Thereafter, in the steady state of SSFP, the excitation signal of the corrected center frequency signal is applied to the transmission RF coil, and data collection for one cycle is performed using the reception RF coil, the control unit 160, and the data processing unit 170. Do it.
[0041]
Note that idle transmission RF coil is not an operation of imaging a subject in an actual steady state, but for obtaining data for correction or reaching a steady state as in a test or in this example. It means to operate only for the initial startup operation.
[0042]
As an example, Expression 1 for calculating the center frequency deviation Δf (B0 drift) from the FID signal detected by the receiving RF coil and Expression 2 for correcting the center frequency from the calculated frequency deviation Δf are shown below.
[0043]
[Expression 1]

[0044]
[Expression 2]

[0045]
The operation for each step illustrated in FIG. 6 will be described below.
Step 1: Start SSFP mode operation
In response to a request from the operation unit 190, the control unit 160 starts an operation in the SSFP mode based on the phase cycle method.
[0046]
Steps 2-5: Spotting motion and detection
The main magnetic field coil unit 102, the gradient coil unit 106, and the transmission / reception RF coil unit 108 in the magnet system 100 illustrated in FIG. 5 take time to reach a steady state. Therefore, as an initial stage of the SSFP mode based on the phase cycle method, the control unit 160, in the initial state until the magnet system 100 reaches the steady state of the SSFP, as illustrated in FIG. An excitation signal of frequency f0 is applied to excite the transmission RF coil, and the FID signal is detected at that time by the reception RF coil. Such a blanking operation is performed a plurality of times. Each time, for example, the transmitting RF coil is excited under the phase condition as illustrated in FIG.
[0047]
Such an operation is repeated until n0 = 1 (step 2) reaches n0max (step 4). This operation is referred to as “empty operation”.
[0048]
As illustrated in FIG. 8, every time an excitation signal having a center frequency f0 is applied to the transmission RF coil, the reception RF coil unit 108 detects the FID signal (step 3). If the FID signal is detected, the frequency drift B0 with respect to the center frequency f0 is known.
[0049]
Step 6: Calculate the average B0 drift
After performing “null” operation “n0max times”, the control unit 160 calculates an average value of the frequency drift B0 (step 6).

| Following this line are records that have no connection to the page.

Lemma attach_calls req r : adds r (attach req r).1 [].
Proof.
  unfold attach. destruct (negb _); [apply search_calls|]. destruct (take_prepared _ _) as [b [rel|]]; [|apply adds_on_world with (f := set_base (fun _ => b)), search_calls].
  destruct (ruledOut _ _ _); [apply adds_on_world with (f := set_base (fun _ => b)), search_calls|].
  pose proof (race_calls [rel] (on_world (set_base (fun _ => b)) r)) as HR. destruct (race _ _) as [r1 [a|e]]; cbn in *.
  - exists []. by rewrite HR, app_nil_r.
  - eapply adds_trans; [|apply search_calls]. exists []. by rewrite HR, app_nil_r.
Qed.

Lemma start_attached_calls req r r' x : start_attached req r = (r', x) -> adds r r' (match x with inl _ => [PrefetchAfter] | inr _ => [] end).
Proof.
  unfold start_attached. pose proof (attach_calls req r) as HA. destruct (attach req r) as [r1 [a|e]]; cbn in HA; [|by intros [= <- <-]].
  cbv zeta. destruct (maybe_launch req _ _) as [r2 ok] eqn:E. apply maybe_launch_calls in E. do 2 apply adds_on_world in E.
  destruct ok; intros [= <- <-]; by eapply adds_trans.
Qed.

Lemma known_calls req r : (known req r).1.2 = r.2.
Proof. unfold known. destruct (TorrentForEpisode _ _ _); [done|]. by destruct (Fetching _ _ _). Qed.

(** Nothing of what is held is played without a search unless reattached; a reattached one is not searched for. *)
Lemma reattach_calls req r r' x : reattach req r = (r', x) ->
  adds r r' (match x with inl (Some _) => [PrefetchAfter] | _ => [] end) /\ (Search ∈ r'.2 -> Search ∈ r.2).
Proof.
  unfold reattach. pose proof (known_calls req r) as Hkn. destruct (known req r) as [r1 [rec|]]; cbn in Hkn.
  2:{ intros [= <- <-]. rewrite Hkn. split; [exists []; by rewrite Hkn, app_nil_r|done]. }
  assert (forall r2 : run, r2.2 = r.2 -> adds r r2 []) as H0 by (intros r2 H2; exists []; by rewrite H2, app_nil_r).
  destruct (negb (Manual rec) && _); [intros [= <- <-]; rewrite Hkn; auto|].
  destruct (ruledOut _ _ _); [intros [= <- <-]; rewrite Hkn; auto|]. destruct (negb (lists o)); [intros [= <- <-]; rewrite Hkn; auto|].
  destruct (engine _ !! _) as [[id b]|]; [|intros [= <- <-]; rewrite Hkn; auto]. cbv zeta. set (r2 := on_world (meanwhile Warming) _).
  assert (r2.2 = r.2) as H2 by done.
  destruct (warms o rec); try (destruct (checking o) as [[|]|]; intros [= <- <-]; rewrite H2; auto).
  destruct (maybe_launch req _ _) as [r3 ok] eqn:E. pose proof E as E'. apply maybe_launch_calls, adds_on_world in E.
  assert (Search ∈ r3.2 -> Search ∈ r.2) as HS.
  { unfold maybe_launch in E'. destruct (External req); injection E' as <- _; intros HS; [|by rewrite <- H2].
    change (Search ∈ r2.2 ++ [Launch (torrent_session req (Name rec) (InfoHash rec) id (FileIndex rec) (on_world (record_world (rerecord req rec id)) r2).1)]) in HS.
    rewrite H2 in HS. apply elem_of_app in HS as [?|Hs]; [done|]. apply list_elem_of_singleton in Hs. discriminate Hs. }
  destruct ok; intros [= <- <-]; (split; [by eapply adds_trans; [apply H0, H2|]|]); [|done].
  cbn. rewrite elem_of_app. intros [?|Hs]; [by apply HS|]. apply list_elem_of_singleton in Hs. discriminate Hs.
Qed.

(** ** What is held is played *)

Definition acceptable (req : PlayRequest) (rec : TorrentRecord) : bool :=
  (Manual rec || names_show o (Name rec)) && negb (ruledOut req (Name rec) (FilePath rec)).

Definition plays (rec : TorrentRecord) (id : Z) (s : Session) : Prop :=
  s_InfoHash s = InfoHash rec /\ s_FileIndex s = FileIndex rec /\ TorrentID s = id /\ Source s = "torrent".

(** A release held, acceptable, in the engine, and delivering or still being verified. *)
Lemma reattach_held req r rec id b : found_for req r.1 = Some rec -> acceptable req rec = true -> lists o = true ->
  engine (base r.1) !! to_lower (InfoHash rec) = Some (id, b) -> warms o rec = Delivering \/ checking o = Some true ->
  exists r' x, reattach req r = (r', x) /\
    match x with
    | inl (Some s) => plays rec id s
    | inl None => False
    | inr e => e = Being_verified \/ e = Not_launched
    end.
Proof.
  intros Hrec [Ha Hr%negb_true_iff]%andb_true_iff Hl He Hw. unfold reattach, known. unfold found_for in Hrec. rewrite Hrec.
  assert (negb (Manual rec) && negb (names_show o (Name rec)) = false) as -> by (by destruct (Manual rec), (names_show _ _)).
  rewrite Hr, Hl, He. cbn [negb]. cbv zeta. destruct (warms o rec).
  { destruct (maybe_launch _ _ _) as [r2 [|]]; (eexists _, _; split; [reflexivity|]); [by split_and!|by right]. }
  all: destruct Hw as [|Hc]; [done|]; rewrite Hc; (eexists _, _; split; [reflexivity|]); by left.
Qed.

(** Any session of the torrent path says so. *)
Lemma start_torrent_source req r r' s : start_torrent req r = (r', inl s) -> Source s = "torrent".
Proof.
  assert (forall y z, start_attached req y = (z, inl s) -> Source s = "torrent") as HA.
  { intros y z. unfold start_attached. destruct (attach req y) as [? [a|]]; [|done]. cbv zeta.
    destruct (maybe_launch _ _ _) as [? [|]]; [|done]. by intros [= _ <-]. }
  unfold start_torrent. destruct (negb _); [apply HA|].
  destruct (reattach req _) as [r1 [[s1|]|]] eqn:E; [|apply HA|done]. intros [= _ <-].
  unfold reattach in E. destruct (known req _) as [r2 [rec|]]; [|done]. destruct (negb (Manual rec) && _); [done|].
  destruct (ruledOut _ _ _); [done|]. destruct (negb (lists o)); [done|]. destruct (engine _ !! _) as [[id b]|]; [|done]. cbv zeta in E.
  destruct (warms o rec); try (destruct (checking o) as [[|]|]; done).
  destruct (maybe_launch _ _ _) as [? [|]]; [|done]. by injection E as _ <-.
Qed.

(** A start gives way to the torrent path unless a file of the library answers it. *)
Definition yields (req : PlayRequest) (w : world) : bool :=
  negb (String.eqb (req_InfoHash req) "") || negb (bool_decide (is_Some (localCopy (on_disk o) (marks o) (library w)).2)).

Definition picked (req : PlayRequest) : bool := negb (String.eqb (req_InfoHash req) "").

Definition opening (req : PlayRequest) (w : world) : list call :=
  if yields req w then Yield :: (if picked req then [] else [AwaitPrepare]) else [].

Definition closing {A E} (req : PlayRequest) (w : world) (x : A + E) : list call :=
  match x with inl _ => [PrefetchAfter] | inr _ => if yields req w then [ResumeYielded] else [] end.

Lemma start_torrent_calls req r r' x : start_torrent req r = (r', x) ->
  adds (r.1, r.2 ++ Yield :: (if picked req then [] else [AwaitPrepare])) r' (match x with inl _ => [PrefetchAfter] | inr _ => [] end).
Proof.
  unfold start_torrent. fold (picked req). destruct (picked req).
  - by intros ?%start_attached_calls.
  - set (r1 := on_world (meanwhile Prepared_) _). assert (r1.2 = r.2 ++ [Yield; AwaitPrepare]) as H1 by (cbn; by rewrite <- app_assoc).
    assert (forall y last, adds r1 y last -> adds (r.1, r.2 ++ [Yield; AwaitPrepare]) y last) as HC.
    { intros y last (l & Hl & Fl). exists l. by rewrite Hl, H1. }
    destruct (reattach req r1) as [r2 [[s|]|e]] eqn:E; apply reattach_calls in E as [E _]; apply HC in E; try (by intros [= <- <-]).
    intros ?%start_attached_calls. by eapply adds_trans.
Qed.

(** The rest of a start, by what is known of any start on the torrent path. *)
Ltac under_way HT Hy :=
  match goal with |- context [deferred ?req (start_torrent ?req ?r0)] =>
    specialize (HT r0 eq_refl Hy); destruct (deferred req (start_torrent req r0)) as [r x] end;
  rewrite Hy; destruct HT as (? & ? & ?); auto.

(** What a start does, in order.  A file of the library, unless a release was picked by hand, is
    played without touching the downloads; otherwise the other downloads give way first, then what is
    being resolved is waited for (not for a pick); after the searches and the launch a
    session readies what comes next, and every failure resumes the downloads that gave way; and the stage
    shown is cleared whatever happened. *)
Theorem start_calls req w : let '(r, x) := Start req w in
  (exists l, r.2 = opening req w ++ l ++ closing req w x /\ Forall (fun c => inner c = true) l) /\
  (forall s, x = inl s -> Source s = if yields req w then "torrent" else "local") /\
  (yields req w = true -> stages r.1 !! (AnimeID req, Episode req) = None).
Proof.
  assert (forall r0, r0.2 = [] -> yields req w = true -> let '(r, x) := deferred req (start_torrent req r0) in
    (exists l, r.2 = opening req w ++ l ++ closing req w x /\ Forall (fun c => inner c = true) l) /\
    (forall s, x = inl s -> Source s = "torrent") /\ stages r.1 !! (AnimeID req, Episode req) = None) as HT.
  { intros r0 H0 Hy. pose proof (start_torrent_calls req r0) as HC. pose proof (start_torrent_source req r0) as HS.
    destruct (start_torrent req r0) as [r1 x]. destruct (HC r1 x eq_refl) as (l & Hl & Fl). cbn in Hl. rewrite H0 in Hl. cbn in Hl.
    unfold deferred, opening, closing. rewrite Hy. split; [|split].
    - exists l. split; [|done]. destruct x; cbn; [done|]. rewrite Hl, app_nil_r. cbn. by rewrite <- app_assoc.
    - intros s ->. by eapply HS.
    - cbn. apply lookup_delete_eq. }
  unfold Start. fold (picked req). cbv zeta. destruct (picked req) eqn:Hp.
  { assert (yields req w = true) as Hy by (unfold yields; fold (picked req); by rewrite Hp). under_way HT Hy. }
  unfold startLocal. change (library (w, []).1) with (library w).
  destruct (localCopy _ _ _) as [rows [f|]] eqn:El.
  - assert (yields req w = false) as Hy by (unfold yields; fold (picked req); by rewrite Hp, El).
    cbv zeta. unfold opening, closing. rewrite Hy.
    destruct (maybe_launch req _ _) as [r ok] eqn:E. apply maybe_launch_calls in E as (l & Hl & Fl). cbn in Hl.
    destruct ok; (split; [by exists l|]); (split; [|done]); [by intros ? [= <-]|done].
  - assert (yields req w = true) as Hy by (unfold yields; rewrite El; cbn; by rewrite orb_true_r).
    under_way HT Hy.
Qed.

The reason why the n0max rounds are performed is that the plurality of blanks are performed, the plurality of FID signals are measured, and the plurality of B0 drifts are detected in order to increase the reliability of the B0 drift.
Note that the B0 drift used for correcting the center frequency of the transmitting RF coil in the steady state of the SSFP is not the B0 drift as the above-mentioned simple average value, but the B0 drift detected by the receiving RF coil is almost constant. It is also possible to average multiple items.
[0050]
Step 7: Center frequency correction
The control unit 160 uses the average frequency drift B0 obtained in step 6 to calculate a coefficient for correcting the center frequency of the excitation signal applied to the transmission RF coil.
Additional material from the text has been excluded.